Entries shown:

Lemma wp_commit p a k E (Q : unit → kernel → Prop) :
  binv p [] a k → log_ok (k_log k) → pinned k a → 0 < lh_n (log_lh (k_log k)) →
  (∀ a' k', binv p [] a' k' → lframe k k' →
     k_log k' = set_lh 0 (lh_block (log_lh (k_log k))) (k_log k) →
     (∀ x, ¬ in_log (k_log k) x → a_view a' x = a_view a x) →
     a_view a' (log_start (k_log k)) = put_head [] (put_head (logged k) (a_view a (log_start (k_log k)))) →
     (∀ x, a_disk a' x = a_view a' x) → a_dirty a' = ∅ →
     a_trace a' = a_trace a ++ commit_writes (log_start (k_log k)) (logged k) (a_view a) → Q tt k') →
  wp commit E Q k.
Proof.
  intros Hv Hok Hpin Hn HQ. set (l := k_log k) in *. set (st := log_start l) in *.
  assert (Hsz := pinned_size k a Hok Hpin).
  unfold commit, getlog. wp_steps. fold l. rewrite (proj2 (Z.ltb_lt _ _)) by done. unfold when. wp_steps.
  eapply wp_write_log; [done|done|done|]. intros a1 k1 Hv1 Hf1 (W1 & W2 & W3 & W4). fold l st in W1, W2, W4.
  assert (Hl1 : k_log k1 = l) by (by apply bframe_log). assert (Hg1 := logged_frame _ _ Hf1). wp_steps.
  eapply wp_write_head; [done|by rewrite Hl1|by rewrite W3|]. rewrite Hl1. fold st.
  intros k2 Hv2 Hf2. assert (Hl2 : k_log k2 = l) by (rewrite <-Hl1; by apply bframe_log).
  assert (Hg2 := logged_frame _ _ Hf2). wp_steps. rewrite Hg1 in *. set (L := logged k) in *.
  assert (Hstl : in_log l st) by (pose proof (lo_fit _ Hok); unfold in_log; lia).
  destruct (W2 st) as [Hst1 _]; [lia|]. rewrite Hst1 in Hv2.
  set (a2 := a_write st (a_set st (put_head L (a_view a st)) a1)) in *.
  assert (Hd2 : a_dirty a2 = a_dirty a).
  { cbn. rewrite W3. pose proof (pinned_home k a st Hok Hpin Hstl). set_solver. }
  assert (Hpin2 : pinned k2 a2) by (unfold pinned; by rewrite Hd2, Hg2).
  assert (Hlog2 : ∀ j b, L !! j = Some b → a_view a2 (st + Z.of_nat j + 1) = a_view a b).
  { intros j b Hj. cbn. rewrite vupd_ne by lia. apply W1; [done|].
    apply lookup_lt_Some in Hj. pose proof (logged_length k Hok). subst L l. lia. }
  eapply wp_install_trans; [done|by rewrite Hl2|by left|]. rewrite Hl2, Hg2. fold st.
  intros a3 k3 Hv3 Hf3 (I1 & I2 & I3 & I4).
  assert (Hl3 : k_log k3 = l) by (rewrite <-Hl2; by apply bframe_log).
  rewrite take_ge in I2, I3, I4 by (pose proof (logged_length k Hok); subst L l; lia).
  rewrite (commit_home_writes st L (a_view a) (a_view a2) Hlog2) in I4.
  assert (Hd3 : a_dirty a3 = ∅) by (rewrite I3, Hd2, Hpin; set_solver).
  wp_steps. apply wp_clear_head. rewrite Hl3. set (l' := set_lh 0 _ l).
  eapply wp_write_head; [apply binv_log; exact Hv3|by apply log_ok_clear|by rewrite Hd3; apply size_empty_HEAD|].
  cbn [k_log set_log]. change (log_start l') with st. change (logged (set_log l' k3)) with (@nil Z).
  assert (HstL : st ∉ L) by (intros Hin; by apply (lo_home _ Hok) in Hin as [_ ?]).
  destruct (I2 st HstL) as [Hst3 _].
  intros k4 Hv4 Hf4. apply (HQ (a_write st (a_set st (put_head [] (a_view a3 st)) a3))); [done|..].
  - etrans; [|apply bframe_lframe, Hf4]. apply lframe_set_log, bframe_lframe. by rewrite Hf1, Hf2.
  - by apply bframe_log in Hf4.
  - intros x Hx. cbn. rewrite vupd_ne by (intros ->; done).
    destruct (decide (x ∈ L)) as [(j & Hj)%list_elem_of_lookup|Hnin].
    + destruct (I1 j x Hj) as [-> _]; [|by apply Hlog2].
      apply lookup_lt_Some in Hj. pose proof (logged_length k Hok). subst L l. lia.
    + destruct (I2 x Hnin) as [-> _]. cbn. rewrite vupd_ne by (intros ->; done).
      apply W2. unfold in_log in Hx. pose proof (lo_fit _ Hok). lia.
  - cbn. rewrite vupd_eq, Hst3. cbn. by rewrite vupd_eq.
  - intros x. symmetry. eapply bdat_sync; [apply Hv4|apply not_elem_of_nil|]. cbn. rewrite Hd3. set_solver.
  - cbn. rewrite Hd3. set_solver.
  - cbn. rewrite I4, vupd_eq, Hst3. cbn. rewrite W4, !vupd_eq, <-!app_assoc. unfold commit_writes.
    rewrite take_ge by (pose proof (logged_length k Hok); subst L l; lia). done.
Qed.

* * *

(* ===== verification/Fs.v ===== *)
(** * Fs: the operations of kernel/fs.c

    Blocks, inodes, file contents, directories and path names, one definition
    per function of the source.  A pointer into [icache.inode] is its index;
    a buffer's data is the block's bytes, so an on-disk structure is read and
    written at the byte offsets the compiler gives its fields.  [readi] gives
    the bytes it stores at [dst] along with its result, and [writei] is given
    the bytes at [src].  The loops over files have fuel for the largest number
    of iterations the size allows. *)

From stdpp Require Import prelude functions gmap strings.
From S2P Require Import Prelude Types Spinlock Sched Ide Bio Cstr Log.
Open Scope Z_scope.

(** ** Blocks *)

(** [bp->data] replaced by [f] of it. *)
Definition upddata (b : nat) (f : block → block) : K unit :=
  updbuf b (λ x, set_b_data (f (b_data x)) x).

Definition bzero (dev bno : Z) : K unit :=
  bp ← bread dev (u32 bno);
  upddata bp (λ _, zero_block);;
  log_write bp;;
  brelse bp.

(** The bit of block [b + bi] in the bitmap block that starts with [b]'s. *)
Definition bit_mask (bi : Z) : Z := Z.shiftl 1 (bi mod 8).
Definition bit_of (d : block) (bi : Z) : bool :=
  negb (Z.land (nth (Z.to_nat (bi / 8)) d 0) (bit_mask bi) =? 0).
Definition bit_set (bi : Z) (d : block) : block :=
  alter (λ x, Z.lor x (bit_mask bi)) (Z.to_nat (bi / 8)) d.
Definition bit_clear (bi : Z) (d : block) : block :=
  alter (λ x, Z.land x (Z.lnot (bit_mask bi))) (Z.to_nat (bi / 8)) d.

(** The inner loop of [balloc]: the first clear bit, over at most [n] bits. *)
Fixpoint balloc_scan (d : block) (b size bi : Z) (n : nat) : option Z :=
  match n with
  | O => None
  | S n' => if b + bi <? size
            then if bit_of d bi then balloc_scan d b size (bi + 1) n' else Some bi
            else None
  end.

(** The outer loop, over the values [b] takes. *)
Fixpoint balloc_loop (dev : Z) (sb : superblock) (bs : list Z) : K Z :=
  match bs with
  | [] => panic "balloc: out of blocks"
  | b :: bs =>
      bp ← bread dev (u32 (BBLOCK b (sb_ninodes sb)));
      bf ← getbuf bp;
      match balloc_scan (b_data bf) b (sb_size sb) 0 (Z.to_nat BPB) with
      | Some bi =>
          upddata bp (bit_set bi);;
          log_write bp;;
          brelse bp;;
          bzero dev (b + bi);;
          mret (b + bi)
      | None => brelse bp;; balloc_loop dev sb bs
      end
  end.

Your objective:
In the listing above, find the line with "Lemma wp_commit p" and the line with "k_log k' = set_lh". Output those two lines and every line between them, exactly as written.

Result of this exercise:
Lemma wp_commit p a k E (Q : unit → kernel → Prop) :
  binv p [] a k → log_ok (k_log k) → pinned k a → 0 < lh_n (log_lh (k_log k)) →
  (∀ a' k', binv p [] a' k' → lframe k k' →
     k_log k' = set_lh 0 (lh_block (log_lh (k_log k))) (k_log k) →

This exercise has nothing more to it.